Spojrzał mi zmęczony w oczy, a mi choć krajało się serce i tylko bym go opatulił do łóżka, nie odpuściłem. To dla jego zdrowia psychicznego.

– Wiem, że nie chcesz jechać, że wolisz zostać w domu i pracować, zajmować się swoją piekarnią – mówiłem łagodnie, bo tylko tak do niego docierałem. – Wiem, że ci jeszcze ciężej po śmierci tak bliskiej osoby, ale zmiana otoczenia dobrze ci zrobi. Ufasz mi, prawda?

– Ufam.

Uśmiechnąłem się szeroko, wiedząc, że w końcu mówi to szczerze i zdecydowanie.

– Wrócimy idealnie na rocznicę śmierci twojej mamy – pocieszyłem mężczyznę. – Podbudujesz się w górach i razem pójdziemy ją odwiedzić, dobrze?

Westchnął ciężko i pokiwał głową.

Wiedziałem, że śmierć mamy go dobiła, w końcu opiekował się nią do końca. Nieważne, że wszyscy byliśmy pogodzeni z jej śmiercią, w końcu nawet nie walczyła z rakiem, sama pogodziła się ze śmiercią.

Leon i tak to bardzo przeżył.

W pewnym momencie nawet przestraszyłem się, że wróci to co było siedem lat temu. A wtedy był prawdziwym wrakiem człowieka, niemalże w ogóle normalnie nie funkcjonował, a jego psychika była w dramatycznym stanie.

Ja i masa innych psychologów, jak i psychiatrów, próbowaliśmy go wyciągnąć z tego okropnego stanu.

Jednak zrozumiałem na przykładzie Leona, że nikt ci nie pomoże tak dobrze, jak ty sam sobie.

Myślałem, że rozpłaczę się ze szczęścia i widzę prawdziwy cud, gdy pewnego dnia wszedłem do kuchni w jego rodzinnym domu, a on piekł ciastka.

Podjął walkę, a ja mu tylko pomagałem jak mogłem.

Od tego czasu z każdym dniem, powolutku było coraz lepiej.

Półtora roku wyrwane z życia. Ale pozbierał się.

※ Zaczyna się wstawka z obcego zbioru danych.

(** * kubectl-api-resource-versions: the discovery, filtering, sorting and
      printing pipeline of [internal/cmd], embedded in Rocq.

    The development follows the revision of the command that joins every
    resource with the server's preferred-resources summary
    ([getPreferredResourceVersions], [processGroupResources], ...).  The
    earlier revision kept at [internal/cmd/apiresourceversions.go] is embedded
    in the module [Legacy] where the two differ on a point studied here.

    Go values are embedded as follows:
    - a Go [string] is a [string] (a sequence of bytes), compared bytewise;
    - a slice is a [list]; the [nil] slice and the empty slice are both [[]];
    - a [map[string]string] is a [gmap string string]; the [nil] map is [∅];
    - a function returning [(T, error)] returns a pair [T * option error];
    - a [panic] is the constructor [Panic] of [outcome];
    - the discovery client and the tab writer, which the command only
      consumes, are interfaces (type classes) with concrete in-memory
      instances. *)

From Stdlib Require Import String Ascii List Bool Arith Lia.
From Stdlib Require Import Sorting.Sorted Sorting.Permutation.
From Stdlib Require Import Structures.OrdersEx.
From Stdlib Require Import ZArith DecimalString.
From stdpp Require Import base gmap strings list fin_maps sorting.
Import ListNotations.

Rzucił wprawdzie studia, ale to nawet lepiej. Z czasem znalazł prawdziwą pasję w życiu i zaczął na niej zarabiać, co przynosiło mu korzyści jak i radość.

Zaczął piec, dzięki czemu otworzył kawiarnię.

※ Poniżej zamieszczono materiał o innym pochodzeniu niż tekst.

(** ** Progress is kept *)

































(** An aborted layer leaves no mount under its chain ID, committed or not. *)
Lemma applyLayer_abort_leaves_no_mount parent chainID layer w e w' :
  applyLayer R parent chainID layer w = (inl e, w') ->
  (chainID ∉ committed w') /\ (chainID ∉ active w').
Proof.
  unfold applyLayer.
  destruct (decide (chainID ∈ committed w)) as [|Hfresh]; [discriminate|].
  destruct ((mounts <~ Prepare chainID parent ;;
             _ <~ Apply R mounts (rootfs.Blob layer) ;;
             Commit chainID) w) as [[e1|u] w1] eqn:Hsteps; [|discriminate].
  intros Heq. simplify_eq. simpl.
  split.
  2:{ intros Hin. apply elem_of_difference in Hin as [_ Hnot].
      apply Hnot. by apply elem_of_singleton. }
  assert (Hsame : committed w1 = committed w); [|by rewrite Hsame].
  unfold remote_bind in Hsteps.
  destruct (Prepare chainID parent w) as [[e2|mounts] w2] eqn:Hprep.
  { unfold Prepare in Hprep.
    destruct (decide _); [|destruct (decide _)]; by simplify_eq. }
  assert (Hprep_same : committed w2 = committed w).
  { unfold Prepare in Hprep.
    destruct (decide _); [|destruct (decide _)]; by simplify_eq. }
  unfold Apply in Hsteps.
  destruct (applyDiff R mounts (rootfs.Blob layer)); [by simplify_eq|].
  unfold Commit in Hsteps.
  destruct (decide _); [|destruct (decide _)]; by simplify_eq.
Qed.


End DaemonProperties.

(** * The code on the small registry *)

Import Daemon Example.

(** C1 on [broken]: three manifest layers, two diff IDs. *)
Lemma getLayers_succeeds_iff_lengths_agree_witness :
  (content_ReadBlob (Collab := exampleCollab) (su_store exampleUnpacker)
     (v1.Digest (images.Target broken)) loadedWorld
     = (inr [Byte.x04], loadedWorld)
   /\ json_Unmarshal (Collab := exampleCollab) [Byte.x04] = inr brokenManifest
   /\ Image_RootFS (Collab := exampleCollab) broken (su_store exampleUnpacker)
        loadedWorld = (inr ["sha:d1"; "sha:d2"], loadedWorld))
  /\ ((isOk (getLayers (C := exampleCollab) exampleUnpacker broken
              (start loadedWorld)).1 = true
       <-> 2 = 3)
      /\ (2 <> 3 ->
          exists st',
            getLayers (C := exampleCollab) exampleUnpacker broken
              (start loadedWorld) = (Err LayerMismatch, st')
            /\ snapshotUnpacker_Unpack (C := exampleCollab) exampleUnpacker
                 broken (start loadedWorld) = (Err LayerMismatch, st')
            /\ world st' = loadedWorld
            /\ Forall (fun c => reachesSnapshotterOrDiff c = false)
                 (callsSince (start loadedWorld) st'))).
Proof.
  split.
  - repeat split; reflexivity.
  - apply (getLayers_succeeds_iff_lengths_agree (C := exampleCollab)
             exampleUnpacker broken (start loadedWorld)
             [Byte.x04] loadedWorld brokenManifest ["sha:d1"; "sha:d2"]
             loadedWorld); reflexivity.
Defined.

(** C2 on [busybox]: one layer, blob [sha:abc], diff ID [sha:def]. *)
Lemma getLayers_pairs_by_index_witness :
  exists layers st',
    getLayers (C := exampleCollab) exampleUnpacker busybox (start loadedWorld)
      = (Ok layers, st')
    /\ exists p w1 manifest diffIDs w2,
         content_ReadBlob (Collab := exampleCollab) (su_store exampleUnpacker)
           (v1.Digest (images.Target busybox)) (world (start loadedWorld))
           = (inr p, w1)
         /\ json_Unmarshal (Collab := exampleCollab) p = inr manifest
         /\ Image_RootFS (Collab := exampleCollab) busybox
              (su_store exampleUnpacker) w1 = (inr diffIDs, w2)
         /\ length layers = length (v1.Layers manifest)
         /\ (forall k, k < length layers ->
               exists layer,
                 layers !! k = Some layer
                 /\ v1.Layers manifest !! k = Some (rootfs.Blob layer)
                 /\ diffIDs !! k = Some (v1.Digest (rootfs.Diff layer))).
Proof.
  eexists _, _. split.
  - reflexivity.
  - eapply (getLayers_pairs_by_index (C := exampleCollab)
              exampleUnpacker busybox (start loadedWorld)).
    reflexivity.
Defined.

(** C9 on [busybox]: its one manifest layer is gzip-compressed, and the
    one layer returned has that blob and an uncompressed diff type. *)
Lemma getLayers_diff_media_type_witness :
  exists layers st',
    getLayers (C := exampleCollab) exampleUnpacker busybox (start loadedWorld)
      = (Ok layers, st')
    /\ layers =
         [{| rootfs.Diff :=
               {| v1.MediaType := "application/vnd.oci.image.layer.v1.tar";
                  v1.Digest := "sha:def";
                  v1.Size := 0 |};
             rootfs.Blob := layerBlob "sha:abc" |}]
    /\ v1.MediaType (layerBlob "sha:abc")
         = "application/vnd.oci.image.layer.v1.tar+gzip"
    /\ exists p w1 manifest diffIDs w2,
         content_ReadBlob (Collab := exampleCollab) (su_store exampleUnpacker)
           (v1.Digest (images.Target busybox)) (world (start loadedWorld))
           = (inr p, w1)
         /\ json_Unmarshal (Collab := exampleCollab) p = inr manifest
         /\ Image_RootFS (Collab := exampleCollab) busybox
              (su_store exampleUnpacker) w1 = (inr diffIDs, w2)
         /\ length layers = length (v1.Layers manifest)
         /\ Forall (fun layer =>
                     v1.MediaType (rootfs.Diff layer)
                       = MediaTypeImageLayer (Collab := exampleCollab)) layers
         /\ (forall k blob,
               v1.Layers manifest !! k = Some blob ->
               exists layer,
                 layers !! k = Some layer
                 /\ rootfs.Blob layer = blob
                 /\ v1.MediaType (rootfs.Diff layer)
                      = MediaTypeImageLayer (Collab := exampleCollab)).
Proof.
  eexists _, _. split; [reflexivity|]. split; [reflexivity|].
  split; [reflexivity|].
  eapply (getLayers_diff_media_type (C := exampleCollab)
            exampleUnpacker busybox (start loadedWorld)).
  reflexivity.
Defined.

(** C5, as the spec has it, fails: [broken] (three layers, two diff IDs)
    and [tiny] (one layer, no diff ID) fail with the same error, so the two
    lengths cannot be read off it. *)
Lemma LayerMismatch_does_not_identify_lengths :
  ~ exists decode : error -> nat * nat,
      forall image p w1 manifest diffIDs w2 e st',
        content_ReadBlob (Collab := exampleCollab) (su_store exampleUnpacker)
          (v1.Digest (images.Target image)) loadedWorld = (inr p, w1) ->
        json_Unmarshal (Collab := exampleCollab) p = inr manifest ->
        Image_RootFS (Collab := exampleCollab) image
          (su_store exampleUnpacker) w1 = (inr diffIDs, w2) ->
        length diffIDs <> length (v1.Layers manifest) ->
        getLayers (C := exampleCollab) exampleUnpacker image
          (start loadedWorld) = (Err e, st') ->
        decode e = (length (v1.Layers manifest), length diffIDs).
Proof.
  intros [decode Hdecode].
  assert (H32 : decode LayerMismatch = (3, 2)).
  { apply (Hdecode broken [Byte.x04] loadedWorld brokenManifest
             ["sha:d1"; "sha:d2"] loadedWorld LayerMismatch
             (getLayers (C := exampleCollab) exampleUnpacker broken
                (start loadedWorld)).2);
      try reflexivity.
    simpl. lia. }
  assert (H10 : decode LayerMismatch = (1, 0)).
  { apply (Hdecode tiny [Byte.x06] loadedWorld tinyManifest
             [] loadedWorld LayerMismatch
             (getLayers (C := exampleCollab) exampleUnpacker tiny
                (start loadedWorld)).2);
      try reflexivity.
    simpl. lia. }
  rewrite H32 in H10. discriminate.
Qed.

(** C5, as the code has it, on [broken]. *)
Lemma getLayers_mismatch_fixed_error_witness :
  (content_ReadBlob (Collab := exampleCollab) (su_store exampleUnpacker)
     (v1.Digest (images.Target broken)) loadedWorld
     = (inr [Byte.x04], loadedWorld)
   /\ json_Unmarshal (Collab := exampleCollab) [Byte.x04] = inr brokenManifest
   /\ Image_RootFS (Collab := exampleCollab) broken (su_store exampleUnpacker)
        loadedWorld = (inr ["sha:d1"; "sha:d2"], loadedWorld)
   /\ 2 <> 3)
  /\ (getLayers (C := exampleCollab) exampleUnpacker broken
        (start loadedWorld)).1
     = Err (errors_Errorf "mismatched image rootfs and manifest layers").
Proof.
  split.
  - repeat split; try reflexivity. lia.
  - apply (getLayers_mismatch_fixed_error (C := exampleCollab)
             exampleUnpacker broken (start loadedWorld)
             [Byte.x04] loadedWorld brokenManifest ["sha:d1"; "sha:d2"]
             loadedWorld); try reflexivity.
    simpl. lia.
Defined.

(** C6 on three stores: an empty one, one with a garbled manifest, one
    without the config. *)
Lemma getLayers_propagates_load_errors_witness :
  (getLayers (C := exampleCollab) exampleUnpacker busybox (start emptyWorld)).1
    = Err (errors_Wrap (ErrNotFound "sha:m1") "failed to read manifest blob")
  /\ (snapshotUnpacker_Unpack (C := exampleCollab) exampleUnpacker busybox
        (start garbledWorld)).1
     = Err (errors_Wrap (ErrIO "unexpected end of JSON input")
              "failed to unmarshal manifest")
  /\ (snapshotUnpacker_Unpack (C := exampleCollab) exampleUnpacker busybox
        (start headlessWorld)).1
     = Err (errors_Wrap (ErrNotFound "sha:c1") "failed to resolve rootfs").
Proof.
  split; [|split].
  - destruct (getLayers_propagates_load_errors (C := exampleCollab)
                exampleUnpacker busybox (start emptyWorld))
      as (_ & Hread & _).
    destruct (Hread (ErrNotFound "sha:m1") emptyWorld eq_refl) as (-> & _).
    reflexivity.
  - destruct (getLayers_propagates_load_errors (C := exampleCollab)
                exampleUnpacker busybox (start garbledWorld))
      as (_ & _ & Hparse & _).
    destruct (Hparse [Byte.x00] garbledWorld
                (ErrIO "unexpected end of JSON input") eq_refl eq_refl)
      as (_ & -> & _).
    reflexivity.
  - destruct (getLayers_propagates_load_errors (C := exampleCollab)
                exampleUnpacker busybox (start headlessWorld))
      as (_ & _ & _ & Hroot).
    destruct (Hroot [Byte.x01] headlessWorld busyboxManifest
                (ErrNotFound "sha:c1") headlessWorld eq_refl eq_refl eq_refl)
      as (_ & -> & _).
    reflexivity.
Defined.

Nie opuściłem go w żadnym momencie.

Wiedziałem, że tylko ja mogę mu pomóc....

Właściwie nie, to kłamstwo. Sam sobie narzuciłem, że musze mu pomóc, choć dobitnie dawał mi znać, że mnie nie chce w swoim życiu. Zmieniło się to, ale byłem typem człowieka, że gdy do kogoś się przywiąże, nie odpuści.

Siostry nie uratowałem, ale ukochanego dałem radę.

To dało mi tylko mocniejsze fundamenty na to, by pomagać ludziom jako psycholog.

Nagle Leon przechylił głowę i oparł ją o moje ramię. Musiał być zmęczony, zresztą było to po nim widać.

Spojrzałem na zegarek. Dochodziła dwudziesta pierwsza.